My experience with a lot of the four-part Orthodox liturgical music that’s out there is that, frankly, it’s either terrible or plain mediocre. I have sometimes heard it said that Western ears are too used to harmony to like unison singing, so we have to add parts to chant melodies, and this attitude seems to be borne out in much of what we sing in our churches today. A lot of what I’ve encountered consists of Byzantine melodies harmonized very badly, as though somebody said suddenly, “Oh! I need a four-part arrangement of this hymn for tomorrow!”, proceeded to bang the melody out on some keyboard instruments, and wrote down whatever progression underneath it that was simplest and most tonal (and which also typically produced part-writing errors). A related problem is an overabundance, at least in some scenarios, of simplistic utility music. At the other end of the spectrum is really overblown, self-consciously polyphonic music — I can think of one example (which I decline to name) that seems to essentially ask the question, “What if Palestrina wrote a Divine Liturgy?” There are, of course, exceptions; Fr. Sergei Glagolev’s music is very nice and singable, for example, and I’ve expressed my appreciation for Kurt Sander before.

I am very happy to add Peter Michaelides’ Divine Liturgy to the list of exceptions. Michaelides’ choral music is certainly prayerful, and while it is certainly not an exercise in compositional excess (like, say, Tchaikovsky’s Divine Liturgy), neither is it so restrained as to simply be an unnecessary sheen over the text. The character of the music is evocative enough of the Byzantine tradition that it is identifiably Orthodox music; some of the melodies of Sakellarides are used as a jumping-off point, but then the medium of the mixed choir is used to its advantage, always sounding like a completion of, rather than an addition to, the melody. That is to say, the music actually needs the harmonies — the vertical and horizontal dimensions of the music are complementary rather than one being tacked on. The Cherubic Hymn of the setting is perfect example of this balance; the different voices intertwine and interlock beautifully but never gratuitously.

The recording strikes a very nice aural balance of clarity of text and resonance of the room, and it is a credit to Cappella Romana that they have the flexibility to sing this kind of choral music and the Byzantine repertoire as beautifully as they consistently do.

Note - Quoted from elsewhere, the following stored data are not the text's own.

(* ===== verification/Prelude.v ===== *)
(** * Verification of the DarkFlows router's C code

    DarkFlows turns a Linux machine into a router.  Its C code is the command
    line dispatcher [C/darkflows.c] and the access point daemon it ships with,
    hostapd 2.11 (src/hostapd-2.11); everything else in the repository is
    scripts, a web interface and configuration.  Paths below are relative to
    src/ for the dispatcher and to src/src/hostapd-2.11/src/ for hostapd.

    ** The program and its model

    hostapd is one process around an event loop.  Frames from stations arrive
    on sockets, reach the 802.1X code, set inputs of the per-station state
    machines, which talk to the EAP server; a finished authentication yields a
    master key, which is cached and protects the following handshakes with
    AES.  The files follow that path; each holds one component as a Module,
    with its data, its operations and then its theorems:

    - [Prelude]: machine integers and bytes, buffers, reads with bounds
      ([cres], whose [Fault] is undefined behaviour of the C program), record
      updates, the shared automation and hint databases.
    - [Cli]: C/darkflows.c.  The command table and its loading, the lookup, the
      argument vector; a run is the list of its visible actions.
    - [Eloop]: utils/eloop.c.  Timeouts, sockets, signals and the loop; the
      handlers and the operating system are the class [Host].
    - [EapolSm]: eapol_auth/eapol_auth_sm.c.  The IEEE 802.1X state machines of
      a station (port access entity, backend, reauthentication timer,
      controlled directions), their run loop and timers, and the calls of
      ap/ieee802_1x.c that feed them.  The EAP server and hostapd's callbacks
      are the class [Environment].
    - [EapolRx]: the reception of EAPOL frames, ap/ieee802_1x.c, from the bytes
      of a frame to the inputs of [EapolSm].
    - [WpaDefs]: the suite and key management constants and predicates of
      common/defs.h and common/wpa_common.h, and the byte order accessors of
      utils/common.h.
    - [RsnIe]: the writers (ap/wpa_auth_ie.c) and parsers (common/wpa_common.c)
      of the RSN and WPA elements.
    - [WpaKey], [Kde]: of common/wpa_common.c, the derivation of pairwise keys,
      the integrity codes of EAPOL-Key frames and the parsing of their key data.
    - [WpaAuth]: ap/wpa_auth.c.  The 4-way and group key handshakes: the
      machines of a station and of a group, their step loop, sending, reception,
      timers and the calls from the rest of hostapd.  The world one station sees
      is a record; what leaves it is a list of events; the callbacks, the random
      generator, the allocator and the other stations are the class [Hostapd].
      [WpaAuthLogic] is the weakest precondition its theorems are proved with;
      [WpaAuthSafety], [WpaAuthWeight] with [WpaAuthLoop], and [WpaAuthFaults]
      hold the theorems.
    - [Wpabuf]: utils/wpabuf.c, the growing buffers, in a monad of allocation
      outcomes.  [Radius]: radius/radius.c, building, signing, parsing and
      checking RADIUS messages; [RadiusMsg] relates a message to its list of
      attributes, [RadiusSign] the signed messages to what they promise;
      [RadiusWire] and [RadiusKeys] hold the theorems.
    - [EapServer]: eap_server/eap_server.c.  The EAP authenticator of RFC 4137
      with its pass-through half and EAP re-authentication (ERP), on a state
      that keeps the packets, the host's answers, the outcomes of allocations
      and the messages sent; the user database and the random generator are
      the class [EapHost], a method is the record [eap_method].  [EapCommon]:
      eap_common/eap_common.c; [EapMethods]: the Identity and MD5 methods.
      [EapServerLogic] is the logic of weakest preconditions, with what each
      state's entry does; [EapServerSafety] the invariant and the weight of the
      loop, for any methods that keep the laws [MethodsLaws]; [EapAuth] shows
      that the two methods keep them and holds the theorems; [EapServerFrame]
      what the server leaves alone.
    - [Station]: [EapolRx], [EapolSm] and [EapServer] together, as
      ap/ieee802_1x.c puts them together: the server is the [Environment] of the
      802.1X machines, and frames, timers, the AAA client and the rest of hostapd
      drive them.
    - [PmksaCache]: ap/pmksa_cache_auth.c on a heap of entries with their two
      chains of pointers; it uses [Eloop] for its timeout.
    - [Aes], [AesModes], [AesAead]: crypto/aes-internal*.c, the modes
      (aes-wrap, aes-unwrap, aes-ctr, aes-cbc, aes-omac1) and the authenticated
      modes (aes-eax, aes-siv, aes-ccm).  The modes are proved against the
      interface [BlockCipher] and its laws, which [Aes] implements.
    - [Base64]: utils/base64.c.  [Codec], [Common]: utils/common.c, the text
      codecs (hexadecimal, MAC addresses, escapes, configuration values, SSIDs)
      and the rest: counters, frequency lists, integer arrays, tokens.

    A C function keeps its name.  Its state is passed and returned; a result
    by pointer is part of the result; calls out of the program (allocation,
    clock, callbacks) are arguments or class members, so that the definitions
    have every outcome of theirs; what a theorem asks of them is a premise of it.
    One outcome the model does not have is an allocator that fails for ever: the
    monad of [Wpabuf] has a finite list of outcomes and succeeds behind it.
    Integers are [Z] with the width's wrap-around written
    where the code can reach it ([u8] to [u64], [s32]).  The configuration is
    that of hostapd's defconfig: code under an option that is off is left out.

    ** What the theorems show

    - Access control.  [EapolSm]: a port is authorized only after an EAP
      success or from a cached key; the driver is always told the port's
      state; a failed station is held for the quiet period.  [EapolRx]:
      whatever the bytes, reception reads inside the frame and leaves the
      machines in a reachable state; under management frame protection, clear
      text frames change nothing; a well-formed response is delivered.
    - A station as a whole.  [Station]: whatever frames arrive, the port opens only
      for a cached key, or when a step that this station's own EAP server has taken
      before turned no success into one with a proof; its steps never
      fault where it does not start ERP; and a run from EAPOL-Start over Identity
      and MD5 to the open port.
    - Keys.  [PmksaCache]: by induction on the operations, the chains, the
      count and the order are right in every reachable state, no freed pointer is
      followed and nothing leaks, and the timeout is registered as long as no
      registration with the event loop has failed, which the code does not look
      at; the hash search agrees with a search of everything; what adding, expiry
      and disconnection remove.
    - Handshakes.  [WpaKey]: both ends derive the same keys, of the right
      lengths, and the check of an integrity code is exact.  [Kde]: key data
      parses back to what was written, and parsing stays inside any bytes.
      [WpaAuthSafety]: by induction on the calls, a port opens and a key is used
      for sending only in the reception of a frame that proves the key, and the
      keys kept between calls are derived from the station's PMKs, where the
      RADIUS server is not asked for PSKs during handshakes ([radius_psk]) and
      neither SAE nor FILS is negotiated.  These are theorems on calls that
      return; undefined behaviour, a [Fault], is not one.
      [WpaAuthLoop]: the loop of steps ends while there are random bytes, a
      group message may be sent and the other stations' machines do to the group
      what passes do ([others_lawful]); without random bytes it need not.
      [WpaAuthFaults]: with [radius_psk], a late answer of the server opens the
      port without message 4/4; and a run into undefined behaviour.
    - EAP.  [EapAuth]: a success is reported only for a method that succeeded,
      for the AAA server's word or for a re-authentication with a stored key; a
      step returns from every reachable machine, unless the machine is told to
      start ERP, and then a NULL pointer is followed, and as long as failing
      allocations end: while they last the search for a method goes on
      ([failing_allocations_spin]); a method's private data is
      its own; what MD5 accepts; what a Nak leaves; requests are parsed back.
    - RADIUS.  [RadiusWire], [RadiusKeys]: what one end builds and signs, the
      other parses, accepts and reads: responses, EAP packets of any length, keys
      hidden with the secret (of 1 to 239 bytes); a response whose
      Message-Authenticators have their 16 bytes is accepted exactly when
      its digests are right; and two malformed messages: one whose
      Message-Authenticator is empty and that is read past its end, one that is
      built so.
    - Elements.  [RsnIe]: what is written is parsed back, parsing stays inside
      any element, and the access point's own elements fit their buffer.
    - Scheduling.  [Eloop]: timeouts run in the order of their deadlines,
      never early, whatever handlers do through the interface; registering,
      cancelling, depleting and replenishing do what they promise; a loop of
      timeouts ends.
    - Cryptography.  [Aes] is FIPS 197 and decryption inverts encryption; key
      unwrap (of a length the code's int can hold), CBC, EAX, SIV and CCM recover what was sealed; EAX opens only what
      carries the right tag; OMAC1 and CTR equal their reference definitions.
    - Tools.  [Base64], the codecs of [Codec] and the command table round trip,
      on C strings where the code reads strings;
      decoding stays within its buffers and ends; an address is read exactly
      from its text; sorting, tokens and counters do what they say; the
      dispatcher runs exactly the script selected.

    ** Bounds and fuel

    A loop that is not structural has fuel.  [EapolSm.step_loop] has the
    code's own limit of 100 passes; [PmksaCache.passes] is one more than the
    entries allocated, and running out is a [Fault] the theorems exclude;
    [Eloop.carry] has the number of whole seconds, [Eloop.run_loop] the number
    of passes asked for, and [eloop_run_drains] says how many are enough;
    [RsnIe.low_bytes] has the four bytes of its integer; the loops of [Codec]
    and [Common] the length of their text or array; [WpaAuth.step_loop]
    and [rekey_loop] have [step_fuel] passes; [step_loop_ends] says that these
    are enough for the first by a weight of the machines, of at most 160, that
    every pass but the last lowers; the second gives up when they are not;
    [EapServer.step_loop] has 60 passes, where a weight of the state bounds them
    by 30; [propose_loop] has one turn more than there are allocations left and
    methods to propose, so it counts on the list of outcomes to be finite, [nak_loop] the eight entries of its array.

    ** Not modelled

    The drivers, the EAP methods besides Identity and MD5, TLS, the RADIUS server, client and
    dynamic authorization, WPS, P2P, DPP, SAE, the supplicant and the station
    table, which talk to the kernel or to libraries or belong to other
    configurations; of ap/wpa_auth.c multiple BSSIDs (the BIGTK of the
    transmitting BSS), multi-link devices, the reference counts of VLAN groups,
    the calls that set a configuration anew and the MIB text; in [EapolSm] the WEP key
    machines, which the configuration leaves out, and the dump to text; in
    [Eloop] [eloop_destroy], [eloop_wait_for_read_sock] and the variants for
    poll, epoll and kqueue; in [PmksaCache] and [Radius] the listing to text; in
    [Common] the clearing of memory. HMAC and MD5 are functions nothing is known
    of, since the TLS library computes them. *)

From Stdlib Require Export ZArith Lia Bool.
From Stdlib Require Import Btauto.
From stdpp Require Export base tactics list numbers option relations.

One thing I am very appreciative of is that the setting is presented practically, as a real Divine Liturgy, with the Very Rev. Archpriest George A. Gray III singing the priest’s parts (including the Gospel reading) and Alexander Lingas chanting the Epistle. This is music that should be presented in a liturgical, rather than a concert, setting. As an additional “realistic” detail, parts of the setting are alternated between Greek, English and Arabic — both a nice touch and a nod towards the pastoral reality in many parishes. It is exactly because of this attention to liturgical authenticity, however, that Lingas speaking the Creed and the Lord’s Prayer by himself, rather than these parts being said by the entire choir, comes off as a bit jarring.

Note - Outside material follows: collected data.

(** [eapol_auth_set_conf]: the result and the machine; [atoi] is the C
    library's. *)
Definition eapol_auth_set_conf (atoi : string -> Z) (param value : string) w : Z * world env :=
  let stepped f := (0, eapol_auth_step (on_sm f w)) in
  let set f := (0, on_sm f w) in
  let fail := (-1, w) in
  if os_strcasecmp_eq param "AdminControlledDirections" then
    if String.eqb value "Both" then stepped (fun s => s <| adminControlledDirections := Both |>)
    else if String.eqb value "In" then stepped (fun s => s <| adminControlledDirections := In |>)
    else fail
  else if os_strcasecmp_eq param "AdminControlledPortControl" then
    if String.eqb value "ForceAuthorized" then stepped (fun s => s <| portControl := ForceAuthorized |>)
    else if String.eqb value "ForceUnauthorized" then
      stepped (fun s => s <| portControl := ForceUnauthorized |>)
    else if String.eqb value "Auto" then stepped (fun s => s <| portControl := Auto |>)
    else fail
  else if os_strcasecmp_eq param "quietPeriod" then
    set (fun s => s <| quietPeriod := u32 (atoi value) |>)
  else if os_strcasecmp_eq param "serverTimeout" then
    set (fun s => s <| serverTimeout := u32 (atoi value) |>)
  else if os_strcasecmp_eq param "reAuthPeriod" then
    set (fun s => s <| reAuthPeriod := u32 (atoi value) |>)
  else if os_strcasecmp_eq param "reAuthEnabled" then
    if String.eqb value "TRUE" then stepped (fun s => s <| reAuthEnabled := true |>)
    else if String.eqb value "FALSE" then stepped (fun s => s <| reAuthEnabled := false |>)
    else fail
  else if os_strcasecmp_eq param "KeyTransmissionEnabled" then
    if String.eqb value "TRUE" then stepped (fun s => s <| keyTxEnabled := true |>)
    else if String.eqb value "FALSE" then stepped (fun s => s <| keyTxEnabled := false |>)
    else fail
  else fail.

It has been said that, in terms of how Orthodox liturgical music might develop in this country, what the Byzantine repertoire has to offer is a richness of melody, and what the Western idiom has to offer is a richness of harmony. Along these lines, while acknowledging that the Sakellarides material does not necessarily represent the best of what the Byzantine tradition has to offer, Michaelides’ music nonetheless suggests what could be a way forward. Rather than haphazardly forcing modal melodies into a tonal box with sloppy part writing that’s little more than a sop to “that guy” in the congregation who instinctively sings parallel thirds to everything, with the result sounding neither like good chant or good four part music, it is possible for these melodies to serve as a springboard into something more carefully crafted and more, dare I say it, iconographic in quality.

Now, what does any of this have to do with Ensemble Organum’s recording? Hang on for a second and I’ll explain.

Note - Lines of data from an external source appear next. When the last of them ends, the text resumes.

(** The frame once its header is known to be whole. *)
Definition receive_frame (conf : bss_conf) (malloc_ok session_id_ok : bool) (buf : list Z)
    (encrypted : frame_encryption) (type datalen : Z) s : cres (sta_info env) :=
  if negb conf.(ieee802_1x) && negb conf.(osen) &&
     negb (flag_set s.(sta_flags) (Z.lor WLAN_STA_WPS WLAN_STA_MAYBE_WPS))
  then Ok s
  else
    let key_mgmt := wpa_auth_sta_key_mgmt s.(wpa_sm) in
    if negb (key_mgmt =? -1) &&
       (wpa_key_mgmt_wpa_psk key_mgmt || (key_mgmt =? WPA_KEY_MGMT_OWE) || (key_mgmt =? WPA_KEY_MGMT_DPP))
    then Ok s
    else if negb (ieee802_1x_check_encryption s encrypted type) then Ok s
    else
      let allocated :=
        match s.(eapol) with
        | Some _ => Some s
        | None =>
            match ieee802_1x_alloc_eapol_sm conf session_id_ok s with
            | None => None
            | Some w => Some (s <| eapol := Some (on_if (fun i => i <| portEnabled := true |>) w) |>
                                <| rx := zero_rx |>)
            end
        end in
      match allocated with
      | None => Ok s
      | Some s =>
          (s <-- receive_type malloc_ok buf type datalen s ;;
           Ok (on_eapol eapol_auth_step s))%c
      end.

(** [ieee802_1x_receive]; [sta] is what [ap_get_sta] finds. *)
Definition ieee802_1x_receive (conf : bss_conf) (malloc_ok session_id_ok : bool) (buf : list Z)
    (encrypted : frame_encryption) (sta : option (sta_info env)) : cres (option (sta_info env)) :=
  if negb conf.(ieee802_1x) && negb conf.(wpa) && negb conf.(osen) && negb conf.(wps_state)
  then Ok sta
  else
    match sta with
    | None => Ok None
    | Some s =>
        if negb (flag_set s.(sta_flags) (Z.lor WLAN_STA_ASSOC WLAN_STA_PREAUTH)) && negb conf.(wired)
        then
          Ok (Some (if flag_set s.(sta_flags) WLAN_STA_AUTH
                    then ieee802_1x_save_eapol malloc_ok buf encrypted s else s))
        else if zlen buf <? sizeof_hdr then Ok sta
        else
          (datalen <-- rd_be16 buf 2 ;;
           version <-- rd buf 0 ;;
           type <-- rd buf 1 ;;
           let has_sm := bool_decide (is_Some s.(eapol)) in
           if zlen buf - sizeof_hdr <? datalen then
             Ok (Some (if has_sm then count dot1xAuthEapLengthErrorFramesRx s else s))
           else
             let s :=
               if has_sm then
                 count dot1xAuthEapolFramesRx
                   (s <| rx := s.(rx) <| dot1xAuthLastEapolFrameVersion := version |> |>)
               else s in
             is_key <-- (if (sizeof_eapol_key <=? datalen) && (type =? IEEE802_1X_TYPE_EAPOL_KEY) then
                           key_type <-- rd buf sizeof_hdr ;;
                           Ok ((key_type =? EAPOL_KEY_TYPE_WPA) || (key_type =? EAPOL_KEY_TYPE_RSN))
                         else Ok false) ;;
             if is_key : bool then
               frame <-- rdn buf 0 (sizeof_hdr + datalen) ;;
               Ok (Some (act (ActWpaReceive frame) s))
             else
               s <-- receive_frame conf malloc_ok session_id_ok buf encrypted type datalen s ;;
               Ok (Some s))%c
    end.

Over the last twenty years, Ensemble Organum has put out a series of recordings of Western liturgical music off of manuscripts that represent the so-called “Old Roman” repertoire. I’m probably the wrong guy, at least at this stage of the game, to try to go into all the issues surrounding this music; suffice it to say that the liner notes of these recordings present this is as the older, pre-Gregorian chant repertoire of the Roman church.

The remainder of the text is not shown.